━━━ Input records

(* ===== verification/BasicAuthority.v ===== *)
(** * The seal of a list of authorities (libwingcore/BasicAuthority.h, BasicAuthority.cpp)

    The seal of a block is the signature of an authority.  Signing is the class
    [AuthorityLib], whose law says that a signature gives back its signer. *)
From S2P Require Import Prelude CommonData RLP RLPCodec RLPFields TransactionBase BlockHeader SealEngine.

(** [sign] of a secret and a hash, as the 65 bytes of a signature, and the
    public key of a secret *)
Class AuthorityLib := { sign : Z → Z → bytes; toPublic : Z → bytes }.
(** [Signature] as [SignatureStruct]: the two numbers and the last byte *)
Definition to_struct (s : bytes) : SignatureStruct :=
  mkSignature (be_val (take 32 s)) (be_val (take 32 (drop 32 s))) (nth 64 s 0).
Class AuthorityLaws `{Crypto, AuthorityLib} : Prop := {
  sign_bytes k h : bytes_ok (sign k h) ∧ length (sign k h) = 65%nat;
  sign_recover k h : recover (to_struct (sign k h)) h = toPublic k;
}.

Module BasicAuthority.
Import CommonData RLP RLPCodec RLPFields BlockHeader.

Section Authority.
Context `{Crypto, AuthorityLib}.

Record Authority := mkAuthority { m_secret : Z; m_authorities : gset Z }.
(** [toAddress] of a public key *)
Definition toAddress (pub : bytes) : Z := u160 (tx_hash pub).

(** [sig], [setSig] *)
Definition sig (bi : BlockHeader) : result HeaderError bytes := seal 65 0 bi.
Definition setSig (s : bytes) (bi : BlockHeader) : BlockHeader := setSeal 0 s bi.

(** [shouldSeal], of the time of the pending block, the time, and whether
    transactions are pending *)
Definition shouldSeal (timestamp utcTime : Z) (pending : bool) : bool :=
  (timestamp + 5 <=? utcTime) || ((timestamp <=? utcTime) && pending).
(** [generateSeal]: what is handed to the callback of the sealing *)
Definition generateSeal (a : Authority) (bi : BlockHeader) : result HeaderError BlockHeader :=
  '(h, bi) ← hash WithoutSeal bi;
  Ok (setSig (sign (m_secret a) h) bi).
(** [populateFromParent]: a pseudo-random difficulty *)
Definition populateFromParent (a : Authority) (bi parent : BlockHeader) : BlockHeader :=
  let bi := BlockHeader.populateFromParent parent bi in
  let d := be_val (take 4 (hash_bytes 32 (tx_hash (hash_bytes 32
    (Z.lxor (tx_hash (hash_bytes 32 (m_secret a))) (m_parentHash bi)))))) in
  setDifficulty d bi.
(** [verify] *)
Definition verify (a : Authority) (s : Strictness) (bi parent : BlockHeader) (block : bytes)
    : result HeaderError unit :=
  _ ← BlockHeader.verify s bi parent block;
  sg ← sig bi;
  '(h, _) ← hash WithoutSeal bi;
  let signer := toAddress (recover (to_struct sg) h) in
  if bool_decide (s = CheckEverything) && negb (m_parentHash bi =? 0) && negb (bool_decide (signer ∈ m_authorities a))
  then Err InvalidBlockNonce
  else if bool_decide (s = QuickNonce) && negb (m_parentHash bi =? 0) && negb (TransactionBase.isValid (to_struct sg))
  then Err InvalidBlockNonce
  else Ok ().
End Authority.

Section Sealed.
Context {CR : Crypto} {AL : AuthorityLib} {LAW : AuthorityLaws}.

Lemma sig_setSig s bi : bytes_ok s → length s = 65%nat → sig (setSig s bi) = Ok s.
Proof.
  intros Hok Hl. unfold sig, setSig, seal. cbn [setSeal m_seal].
  rewrite list_lookup_insert_eq by (rewrite length_app, length_replicate; lia).
  assert (field_good (Data s)) as Hg by (apply bytes_good; [done|]; unfold size; rewrite Hl; done).
  rewrite construct_framed; [|by apply encode_framed, Hg|destruct Hg; lia].
  cbn [mbind result_bind]. rewrite (toHash_data 65) by (done || (unfold size; by rewrite Hl)). done.
Qed.
(** The hash that is signed does not depend on the seal. *)
Lemma hash_setSig s bi h bi' :
  m_hashWithout bi = 0 → hash WithoutSeal bi = Ok (h, bi') →
  hash WithoutSeal (setSig s bi') = Ok (h, with_memo 0 h (setSig s bi')).
Proof.
  unfold hash. intros Hm. rewrite Hm. cbn [Z.eqb]. intros (d&Hd&Hr)%bind_Ok_inv.
  cbv beta iota in Hr. injection Hr as <- <-.
  change (header_rlp (setSig s (with_memo (m_hash bi) (tx_hash d) bi)) WithoutSeal) with (header_rlp bi WithoutSeal).
  by rewrite Hd.
Qed.

(** C21. A block that was sealed is accepted with the seal of a known authority,
    exactly when its header is; with the seal of anybody else it is not. *)
Theorem sealed_accepted a b bi parent block sealed :
  m_hashWithout bi = 0 → m_parentHash bi ≠ 0 → generateSeal a bi = Ok sealed →
  verify b CheckEverything sealed parent block =
  (_ ← BlockHeader.verify CheckEverything sealed parent block;
   throw_if (negb (bool_decide (toAddress (toPublic (m_secret a)) ∈ m_authorities b))) InvalidBlockNonce).
Proof.
  unfold generateSeal. intros Hm Hp ([h bi']&Hh&Hs)%bind_Ok_inv. cbv beta iota in Hs. injection Hs as <-.
  pose proof (hash_setSig (sign (m_secret a) h) bi h bi' Hm Hh) as Hhash.
  assert (m_parentHash (setSig (sign (m_secret a) h) bi') = m_parentHash bi) as Hph.
  { unfold hash in Hh. rewrite Hm in Hh. cbn [Z.eqb] in Hh. apply bind_Ok_inv in Hh as (d&_&Hr).
    cbv beta iota in Hr. by injection Hr as _ <-. }
  destruct (sign_bytes (m_secret a) h) as [Hok Hl]. unfold verify.
  destruct (BlockHeader.verify _ _ _ _) as [[]|e]; [|reflexivity]. cbn [mbind result_bind].
  rewrite sig_setSig by done. cbn [mbind result_bind]. rewrite Hhash. cbn [mbind result_bind].
  rewrite sign_recover, Hph, (proj2 (Z.eqb_neq _ _) Hp).
  generalize (bool_decide (toAddress (toPublic (m_secret a)) ∈ m_authorities b)). intros known.
  rewrite (bool_decide_eq_true_2 (CheckEverything = CheckEverything)) by done.
  rewrite (bool_decide_eq_false_2 (CheckEverything = QuickNonce)) by done.
  destruct known; reflexivity.
Qed.
End Sealed.

(** A toy signature: the secret, the hash and nothing else *)
#[local] Instance test_hash : Crypto :=
  {| tx_hash := λ bs, Z.of_nat (length bs) + 7; recover := λ v _, hash_bytes 32 (sig_r v) |}.
#[local] Instance test_sign : AuthorityLib :=
  {| sign := λ k _, hash_bytes 32 (k mod 2 ^ 256) ++ replicate 33 0; toPublic := λ k, hash_bytes 32 (k mod 2 ^ 256) |}.
#[local] Instance test_laws : AuthorityLaws.
Proof.
  assert (∀ k, in_word (8 * Z.of_nat 32) (k mod 2 ^ 256)) as Hk.
  { intros k. apply Z.mod_pos_bound. done. }
  split; intros k h; destruct (hash_bytes_spec 32 _ (Hk k)) as (Hok&Hl&Hv); cbn [sign recover test_sign test_hash toPublic].
  - split; [|rewrite length_app, length_replicate, Hl; done]. apply bytes_ok_app. split; [done|].
    apply Forall_replicate. done.
  - unfold to_struct. cbn [sig_r]. rewrite take_app_length' by done. by rewrite Hv.
Qed.
Definition test_block : BlockHeader := mkHeader 5 6 7 8 9 0 4 5000 100 [] 60 3 131072 [] 0 0.
Lemma sealed_accepted_witness :
  ∃ sealed, generateSeal (mkAuthority 11 ∅) test_block = Ok sealed ∧
    verify (mkAuthority 0 {[39]}) CheckEverything sealed null_header [] = Ok () ∧
    verify (mkAuthority 0 {[40]}) CheckEverything sealed null_header [] = Err InvalidBlockNonce.
Proof.
  destruct (generateSeal (mkAuthority 11 ∅) test_block) as [sealed|] eqn:E; [|vm_compute in E; discriminate].
  exists sealed. split; [reflexivity|].
  rewrite !(sealed_accepted (mkAuthority 11 ∅) _ test_block null_header [] sealed eq_refl ltac:(discriminate) E).
  vm_compute in E. injection E as <-. split; vm_compute; reflexivity.
Defined.
End BasicAuthority.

━━━━━━

Work item: Wherever the string "QuickNonce" appears in a line of the records, copy that line.

Exercise output:
  else if bool_decide (s = QuickNonce) && negb (m_parentHash bi =? 0) && negb (TransactionBase.isValid (to_struct sg))
  rewrite (bool_decide_eq_false_2 (CheckEverything = QuickNonce)) by done.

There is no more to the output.